Für Stuttgarts Gleichstellungsbeauftragte Ursula Matschke ist die Kampagne innerhalb weniger Wochen der zweite Fall zweifelhafter Werbung. „Das Plakat selbst ist ja harmlos, aber es hat eine neue Dimension, es ist wegen seines Produkts zu hinterfragen. Wir müssen überprüfen, ob wir in der Stadt Flächen für die Werbung für Gelegenheitssex zur Verfügung stellen möchte.“

Erst Ende Mai hatten Stadträtinnen der Grünen Anstoß genommen an der als sexistisch empfundenen Reklame für eine Datingshow. Darin warb die Streaming-Plattform Joyn, die zu Pro 7 und Sat 1 gehört, mit markigen Sprüchen, provozierenden Begriffen und tiefen Dekolletés für eine Realityshow mit dem Titel „M.O.M“. Unter anderem ist dort von „Milf“ die Rede, einer Abkürzung für den Gossen-Begriff Mother I’d like to fuck. Die Stadträtinnen machten in einem Antrag an den Gemeinderat ihrer Empörung darüber Luft, dass damit gegen die Vertragsgestaltung zwischen Werbern und Stadt verstoßen werde, doch noch bevor eine Diskussion darüber zustande kam, war der Mietvertrag für die Werbeflächen ausgelaufen, die Plakate wurden abgehängt.

Eigentlich sind die Abläufe klar geregelt: Wenn die in Stuttgart tätigen Außenwerbungsfirmen einen Verstoß gegen die Plakatier-Richtlinien der Stadt vermuten, legen sie die Reklame dem Tiefbauamt zur Begutachtung vor, das bei Bedarf die Gleichstellungsbeauftragte miteinbezieht. Die Werbung zur Datingshow ist allerdings nicht begutachtet worden. Immerhin sei ihr zugesagt worden, dass sie „wieder öfter eingeschaltet werden soll“, sagt Ursula Matschke.

Es geht um Millionen-Einnahmen

Die Berichterstattung hat andere Kommunen und das Sozialministerium aufgerüttelt, man ist neugierig auf die verwaltungsinternen Richtlinien der Landeshauptstadt gegen sexistische Werbung.
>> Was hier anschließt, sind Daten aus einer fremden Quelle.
Lemma cc_trans_free_inactive X Y t w :
  calls_ok X Y no_debt w -> wp tolerated (_gsm48_cc_trans_free t)
    (fun _ w' => (calls_ok X Y no_debt w' /\ evolves w w') /\ inactive t w') w.
Proof.
  intros Hok. unfold _gsm48_cc_trans_free. apply (wp_keeps_bind _ _ X Y); [keep|done|]. intros _ w1 Hok1 E1.
  apply (wp_keeps_bind _ _ X Y); [keep|done|]. intros _ w2 Hok2 E2.
  apply (wp_keeps_bind _ _ X Y); [keep|done|]. intros tr w3 Hok3 E3.
  apply (wp_keeps_bind _ _ X Y); [keep|done|]. intros _ w4 Hok4 E4.
  apply wp_bind, wp_get_trans; [done|]. intros tr' Ht'.
  apply (wp_keeps_bind _ _ X Y); [keep|done|]. intros _ w5 Hok5 E5.
  apply (wp_keeps_bind _ _ X Y); [keep|done|]. intros _ w6 Hok6 E6.
  assert (E : evolves w w6) by (trans w1; [|trans w2; [|trans w3; [|trans w4; [|trans w5]]]]; done).
  assert (Hm : forall tr6, w_trans w6 !! t = Some tr6 -> t_msc_a tr6 = t_msc_a tr').
  { intros tr6 (tr5 & H5 & _ & -> & _)%E6. apply E5 in H5 as (tr4 & H4 & _ & -> & _). naive_solver. }
  assert (Hact : forall c a, w_conns w6 !! c = Some a -> a_active_trans a = Some t -> t_msc_a tr' = Some c).
  { intros c a Ha Hact. destruct (ok_active _ _ _ _ Hok6 c a t Ha Hact) as (tr6 & H6 & _ & <-). symmetry. by apply Hm. }
  destruct (t_msc_a tr') as [c|]; [|split; [done|]; intros c a Ha Hact'; by eapply Hact in Ha].
  apply wp_bind, wp_get_conn; [done|]. intros a Ha. unfold opt_eqb. case_bool_decide as Hd.
  - apply wp_mod_conn; [done|]. intros a' Ha'. rewrite Ha in Ha'. simplify_eq. split; [split|].
    + apply (tame_conn_ok _ _ _ w6 c (fun a => a <| a_active_trans := None |>)); [tame_tac|done..].
    + trans w6; [done|]. by apply (mod_conn_evolves w6 c (fun a => a <| a_active_trans := None |>) a').
    + intros c' b. cbn. intros [[<- <-]|[? Hb]]%lookup_insert_Some; [done|]. intros Hb'. by specialize (Hact c' b Hb Hb') as [= <-].
  - split; [done|]. intros c' b Hb Hb'. specialize (Hact c' b Hb Hb') as [= <-]. naive_solver.
Qed.

Lemma hook_inactive X Y t ty w tr :
  calls_ok X Y no_debt w -> w_trans w !! t = Some tr -> t_type tr = ty ->
  wp tolerated (trans_free_hook t ty) (fun _ w' => (calls_ok X Y no_debt w' /\ evolves w w') /\ inactive t w') w.
Proof.
  intros Hok Ht Hty. destruct (decide (ty = TRANS_CC)) as [->|Hne]; [by apply cc_trans_free_inactive|].
  assert (wp tolerated (emit (OutTransFree t)) (fun _ w' => (calls_ok X Y no_debt w' /\ evolves w w') /\ inactive t w') w).
  { split; [split; [by apply (same_calls_ok X Y _ w)|by apply same_calls_evolves]|].
    intros c a Ha Hact. destruct (ok_active _ _ _ _ Hok c a t Ha Hact) as (tr' & Ht' & ? & _). naive_solver. }
  by destruct ty.
Qed.

Definition plus (Y : nat -> Prop) (t : nat) : nat -> Prop := fun u => Y u \/ u = t.

Lemma start_free_ok X Y t w tr :
  calls_ok X Y no_debt w -> w_trans w !! t = Some tr -> t_freeing tr = false ->
  calls_ok X (plus Y t) no_debt
    (w <| w_trans ::= insert t (tr <| t_freeing := true |>) |> <| w_trans_list ::= filter (fun u => u <> t) |>).
Proof.
  intros [O1 O2 O3 O4 O5 O6 O7 O8 O9 O10 O11 O12] Ht Hf. unfold plus. split; cbn; try done.
  - by apply NoDup_filter.
  - intros u. rewrite list_elem_of_filter, O2, lookup_insert_is_Some. destruct (decide (u = t)); naive_solver.
  - intros u tr' [[<- <-]|[? Hu]]%lookup_insert_Some; eauto.
  - intros u tr' [[<- <-]|[? Hu]]%lookup_insert_Some; [naive_solver|]. rewrite (O4 u tr' Hu). naive_solver.
  - intros u tr' [[<- <-]|[? Hu]]%lookup_insert_Some; [|eauto]. by apply (O5 t tr).
  - intros u tr' c [[<- <-]|[? Hu]]%lookup_insert_Some; [|eauto]. by apply (O6 t tr).
  - intros c a ty Ha. rewrite (O9 c a ty Ha). f_equal. unfold trans_count. cbn.
    rewrite (msum_insert _ _ _ _ _ Ht). change (on_conn_of ty c (tr <| t_freeing := true |>)) with (on_conn_of ty c tr). lia.
  - intros c a u Ha Hu. destruct (O11 c a u Ha Hu) as (tr' & H1 & H2 & H3). destruct (decide (t = u)) as [->|].
    + rewrite Ht in H1. simplify_eq. exists (tr' <| t_freeing := true |>). by rewrite lookup_insert_eq.
    + exists tr'. by rewrite lookup_insert_ne.
Qed.

Lemma finish_free_ok X Y t w tr :
  calls_ok X (plus Y t) no_debt w -> w_trans w !! t = Some tr -> ~ Y t -> inactive t w ->
  calls_ok X Y (debt (t_msc_a tr) (t_type tr) 1) (w <| w_trans ::= delete t |>).
Proof.
  intros [O1 O2 O3 O4 O5 O6 O7 O8 O9 O10 O11 O12] Ht HY Hina. unfold plus in *. split; cbn; try done.
  - intros u. rewrite O2, lookup_delete_is_Some. naive_solver.
  - intros u tr' [? Hu]%lookup_delete_Some. eauto.
  - intros u tr' [? Hu]%lookup_delete_Some. rewrite (O4 u tr' Hu). naive_solver.
  - intros u tr' [? Hu]%lookup_delete_Some. eauto.
  - intros u tr' c [? Hu]%lookup_delete_Some. eauto.
  - intros c a ty Ha. rewrite (O9 c a ty Ha). unfold trans_count. cbn. rewrite (msum_delete _ _ _ _ Ht).
    unfold no_debt, on_conn_of, debt. case_decide; lia.
  - intros c a u Ha Hu. destruct (O11 c a u Ha Hu) as (tr' & H1 & H2 & H3). exists tr'. split; [|done].
    apply lookup_delete_Some. split; [|done]. intros <-. by eapply Hina in Ha.
Qed.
Matschke sagt: „Ich bleibe dran am Thema und erwäge, es in den Gleichstellungsbeirat zu bringen.“ Außerdem lädt Matschkes Stabsstelle, das Tiefbauamt und das Rechtsamt „noch vor der Sommerpause“ die Vertreter der großen Werbefirmen wie Stadtkultur, Ströer, Wall, Ilg, JCDecaux zu einem Gespräch ein. Teilnehmen sollen außerdem Vertreter von SSB und Bahn, in deren Verantwortung die Werbeflächen an Haltestellen lägen.

Matschke:. „Ich habe den Eindruck, dass die Werbebranche momentan „ausprobiert, wie weit man mit entsprechender Produktwerbung gehen kann.“ Nach Aussage des Tiefbauamtes fänden nun Gespräche zwischen den SSB und der Außenwerbungsfirma, die für die bis 5. Juli dauernde Kampagne von C-Date zuständig ist. Eventuell würden die fraglichen Plakate ausgetauscht.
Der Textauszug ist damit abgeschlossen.